Stored data
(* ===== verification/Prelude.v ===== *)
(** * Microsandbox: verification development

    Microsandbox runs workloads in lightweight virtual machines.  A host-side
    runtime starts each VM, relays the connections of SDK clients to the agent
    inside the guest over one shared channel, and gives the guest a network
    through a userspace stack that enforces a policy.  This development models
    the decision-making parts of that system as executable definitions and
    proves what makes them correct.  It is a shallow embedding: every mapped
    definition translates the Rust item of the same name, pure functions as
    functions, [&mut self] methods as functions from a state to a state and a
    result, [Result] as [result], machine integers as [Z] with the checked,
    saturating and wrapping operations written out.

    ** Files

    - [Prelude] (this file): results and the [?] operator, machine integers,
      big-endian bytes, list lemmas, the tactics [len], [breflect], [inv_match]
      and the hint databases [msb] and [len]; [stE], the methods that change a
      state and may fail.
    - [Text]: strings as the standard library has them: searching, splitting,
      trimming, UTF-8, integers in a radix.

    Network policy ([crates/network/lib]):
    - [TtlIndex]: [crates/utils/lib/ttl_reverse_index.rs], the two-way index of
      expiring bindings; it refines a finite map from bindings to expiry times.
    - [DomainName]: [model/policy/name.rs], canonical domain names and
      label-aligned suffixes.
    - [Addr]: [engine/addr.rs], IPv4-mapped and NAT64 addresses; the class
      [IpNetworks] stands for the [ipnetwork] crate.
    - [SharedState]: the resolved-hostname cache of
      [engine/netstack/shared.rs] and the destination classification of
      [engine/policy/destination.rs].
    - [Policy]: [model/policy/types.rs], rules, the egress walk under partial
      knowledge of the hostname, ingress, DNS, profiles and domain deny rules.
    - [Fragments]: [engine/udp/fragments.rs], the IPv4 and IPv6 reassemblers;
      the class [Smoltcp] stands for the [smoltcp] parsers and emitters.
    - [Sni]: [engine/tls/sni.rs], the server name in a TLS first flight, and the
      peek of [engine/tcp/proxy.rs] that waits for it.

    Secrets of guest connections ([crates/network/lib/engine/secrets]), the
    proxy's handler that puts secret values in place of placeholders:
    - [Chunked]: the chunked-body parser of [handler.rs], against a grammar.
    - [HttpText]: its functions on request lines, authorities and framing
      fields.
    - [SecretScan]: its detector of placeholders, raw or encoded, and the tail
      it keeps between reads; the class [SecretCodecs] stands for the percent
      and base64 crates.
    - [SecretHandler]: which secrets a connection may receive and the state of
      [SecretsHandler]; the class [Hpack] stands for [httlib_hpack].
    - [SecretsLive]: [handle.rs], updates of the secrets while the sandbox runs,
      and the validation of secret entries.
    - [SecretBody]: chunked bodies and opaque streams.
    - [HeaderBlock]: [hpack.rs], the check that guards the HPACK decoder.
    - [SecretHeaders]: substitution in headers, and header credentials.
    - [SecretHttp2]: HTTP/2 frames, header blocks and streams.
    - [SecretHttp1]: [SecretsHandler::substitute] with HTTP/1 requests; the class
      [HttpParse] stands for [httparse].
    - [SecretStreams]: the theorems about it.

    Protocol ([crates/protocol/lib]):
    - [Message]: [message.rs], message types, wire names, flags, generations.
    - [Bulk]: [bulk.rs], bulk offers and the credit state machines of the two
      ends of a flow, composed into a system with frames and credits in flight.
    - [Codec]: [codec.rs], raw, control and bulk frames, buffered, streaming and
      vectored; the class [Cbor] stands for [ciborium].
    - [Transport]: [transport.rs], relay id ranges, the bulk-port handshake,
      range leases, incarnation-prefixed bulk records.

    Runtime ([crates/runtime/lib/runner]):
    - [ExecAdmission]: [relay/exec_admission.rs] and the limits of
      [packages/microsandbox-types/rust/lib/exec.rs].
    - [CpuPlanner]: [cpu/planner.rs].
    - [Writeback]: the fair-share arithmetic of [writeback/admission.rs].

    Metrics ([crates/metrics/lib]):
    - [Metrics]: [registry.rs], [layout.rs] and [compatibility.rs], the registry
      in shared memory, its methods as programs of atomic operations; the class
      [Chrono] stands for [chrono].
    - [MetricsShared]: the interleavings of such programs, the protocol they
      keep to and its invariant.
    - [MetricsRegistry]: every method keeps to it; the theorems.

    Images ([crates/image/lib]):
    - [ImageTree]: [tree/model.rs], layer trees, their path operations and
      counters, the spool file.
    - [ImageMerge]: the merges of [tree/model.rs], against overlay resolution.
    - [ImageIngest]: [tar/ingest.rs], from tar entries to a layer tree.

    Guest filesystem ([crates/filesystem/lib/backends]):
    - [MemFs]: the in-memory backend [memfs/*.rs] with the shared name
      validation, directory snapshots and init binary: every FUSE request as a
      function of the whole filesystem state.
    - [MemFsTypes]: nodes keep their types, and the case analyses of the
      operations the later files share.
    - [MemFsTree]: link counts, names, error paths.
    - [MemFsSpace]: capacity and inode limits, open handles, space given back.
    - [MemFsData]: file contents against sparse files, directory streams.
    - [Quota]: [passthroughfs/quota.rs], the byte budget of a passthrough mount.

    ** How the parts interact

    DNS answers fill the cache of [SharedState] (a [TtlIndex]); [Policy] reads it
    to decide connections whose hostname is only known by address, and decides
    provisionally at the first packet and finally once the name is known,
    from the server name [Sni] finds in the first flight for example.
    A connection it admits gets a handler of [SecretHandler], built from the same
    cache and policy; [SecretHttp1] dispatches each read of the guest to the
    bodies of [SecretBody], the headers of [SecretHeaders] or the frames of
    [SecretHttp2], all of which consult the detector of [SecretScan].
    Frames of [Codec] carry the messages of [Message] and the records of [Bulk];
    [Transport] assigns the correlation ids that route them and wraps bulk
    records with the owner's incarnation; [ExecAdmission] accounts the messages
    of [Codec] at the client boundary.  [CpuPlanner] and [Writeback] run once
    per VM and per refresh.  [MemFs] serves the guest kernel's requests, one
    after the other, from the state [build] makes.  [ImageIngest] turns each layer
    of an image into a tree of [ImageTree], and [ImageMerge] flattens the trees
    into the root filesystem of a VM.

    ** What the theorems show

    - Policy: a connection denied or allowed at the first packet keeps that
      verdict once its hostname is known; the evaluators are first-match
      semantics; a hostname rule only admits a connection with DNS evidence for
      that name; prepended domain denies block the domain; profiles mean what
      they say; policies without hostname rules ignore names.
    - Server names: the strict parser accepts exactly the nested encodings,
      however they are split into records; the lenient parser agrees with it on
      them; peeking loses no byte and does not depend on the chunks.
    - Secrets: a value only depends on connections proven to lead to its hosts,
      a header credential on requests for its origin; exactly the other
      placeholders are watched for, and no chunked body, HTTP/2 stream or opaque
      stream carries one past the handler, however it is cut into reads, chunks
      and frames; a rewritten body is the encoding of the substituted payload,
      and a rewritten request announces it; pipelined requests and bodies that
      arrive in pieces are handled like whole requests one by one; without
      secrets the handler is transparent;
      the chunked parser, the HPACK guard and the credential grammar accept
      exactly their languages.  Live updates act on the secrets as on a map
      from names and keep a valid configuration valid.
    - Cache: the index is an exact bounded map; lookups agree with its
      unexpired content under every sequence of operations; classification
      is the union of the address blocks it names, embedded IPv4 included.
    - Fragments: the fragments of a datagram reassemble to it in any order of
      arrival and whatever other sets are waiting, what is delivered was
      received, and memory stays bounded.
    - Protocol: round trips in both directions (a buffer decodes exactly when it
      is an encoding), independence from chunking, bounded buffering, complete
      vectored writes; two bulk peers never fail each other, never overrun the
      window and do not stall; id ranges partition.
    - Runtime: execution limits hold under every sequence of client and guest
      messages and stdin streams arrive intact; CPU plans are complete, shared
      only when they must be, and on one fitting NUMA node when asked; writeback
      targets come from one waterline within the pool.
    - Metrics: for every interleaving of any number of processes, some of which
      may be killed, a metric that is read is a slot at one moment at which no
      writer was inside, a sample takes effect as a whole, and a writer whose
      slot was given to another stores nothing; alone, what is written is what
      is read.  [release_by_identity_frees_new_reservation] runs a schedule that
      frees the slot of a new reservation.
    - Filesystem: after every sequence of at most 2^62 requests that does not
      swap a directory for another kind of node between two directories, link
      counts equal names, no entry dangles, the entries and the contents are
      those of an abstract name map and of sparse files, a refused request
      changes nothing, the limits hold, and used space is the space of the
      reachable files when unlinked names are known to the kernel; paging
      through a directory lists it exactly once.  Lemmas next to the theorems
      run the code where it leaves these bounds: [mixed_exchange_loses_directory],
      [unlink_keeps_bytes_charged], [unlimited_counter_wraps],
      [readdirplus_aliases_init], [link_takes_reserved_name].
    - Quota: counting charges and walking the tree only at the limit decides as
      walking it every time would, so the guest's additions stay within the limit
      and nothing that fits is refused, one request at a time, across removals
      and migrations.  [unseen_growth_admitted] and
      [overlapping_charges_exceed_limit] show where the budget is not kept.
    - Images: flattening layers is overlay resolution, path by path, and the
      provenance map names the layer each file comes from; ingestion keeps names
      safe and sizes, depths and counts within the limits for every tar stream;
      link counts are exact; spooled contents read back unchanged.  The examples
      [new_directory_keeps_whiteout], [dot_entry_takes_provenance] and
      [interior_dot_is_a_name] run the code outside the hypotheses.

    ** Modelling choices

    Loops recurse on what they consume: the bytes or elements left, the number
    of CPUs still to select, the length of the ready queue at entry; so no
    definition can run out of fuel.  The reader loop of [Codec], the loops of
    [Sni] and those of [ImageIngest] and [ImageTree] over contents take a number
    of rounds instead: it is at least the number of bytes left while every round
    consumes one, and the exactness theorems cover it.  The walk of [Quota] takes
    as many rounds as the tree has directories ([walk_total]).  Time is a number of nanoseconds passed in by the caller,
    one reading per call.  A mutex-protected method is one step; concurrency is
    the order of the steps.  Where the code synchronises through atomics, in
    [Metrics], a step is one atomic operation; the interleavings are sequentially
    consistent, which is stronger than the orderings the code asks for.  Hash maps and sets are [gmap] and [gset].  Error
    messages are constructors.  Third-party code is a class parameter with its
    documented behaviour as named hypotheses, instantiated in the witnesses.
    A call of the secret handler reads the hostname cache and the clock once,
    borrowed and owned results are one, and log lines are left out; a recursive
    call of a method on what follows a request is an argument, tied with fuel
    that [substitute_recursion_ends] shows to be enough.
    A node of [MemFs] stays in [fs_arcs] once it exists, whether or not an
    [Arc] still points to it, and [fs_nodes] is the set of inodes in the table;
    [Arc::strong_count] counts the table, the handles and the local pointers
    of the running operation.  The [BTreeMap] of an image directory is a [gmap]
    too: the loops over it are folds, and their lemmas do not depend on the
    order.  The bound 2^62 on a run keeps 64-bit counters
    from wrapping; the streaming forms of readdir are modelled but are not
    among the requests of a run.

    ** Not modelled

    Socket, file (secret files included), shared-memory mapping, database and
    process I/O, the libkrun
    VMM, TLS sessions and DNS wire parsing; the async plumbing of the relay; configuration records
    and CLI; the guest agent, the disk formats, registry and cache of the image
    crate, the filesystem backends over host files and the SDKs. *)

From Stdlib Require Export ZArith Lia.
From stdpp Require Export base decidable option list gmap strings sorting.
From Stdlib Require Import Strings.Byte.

(What is being asked):
What is needed is an exact copy of the lines above, from the one containing "unexpired content under" through the one containing "swap a directory", with nothing added.

(Output of the exercise):
      unexpired content under every sequence of operations; classification
      is the union of the address blocks it names, embedded IPv4 included.
    - Fragments: the fragments of a datagram reassemble to it in any order of
      arrival and whatever other sets are waiting, what is delivered was
      received, and memory stays bounded.
    - Protocol: round trips in both directions (a buffer decodes exactly when it
      is an encoding), independence from chunking, bounded buffering, complete
      vectored writes; two bulk peers never fail each other, never overrun the
      window and do not stall; id ranges partition.
    - Runtime: execution limits hold under every sequence of client and guest
      messages and stdin streams arrive intact; CPU plans are complete, shared
      only when they must be, and on one fitting NUMA node when asked; writeback
      targets come from one waterline within the pool.
    - Metrics: for every interleaving of any number of processes, some of which
      may be killed, a metric that is read is a slot at one moment at which no
      writer was inside, a sample takes effect as a whole, and a writer whose
      slot was given to another stores nothing; alone, what is written is what
      is read.  [release_by_identity_frees_new_reservation] runs a schedule that
      frees the slot of a new reservation.
    - Filesystem: after every sequence of at most 2^62 requests that does not
      swap a directory for another kind of node between two directories, link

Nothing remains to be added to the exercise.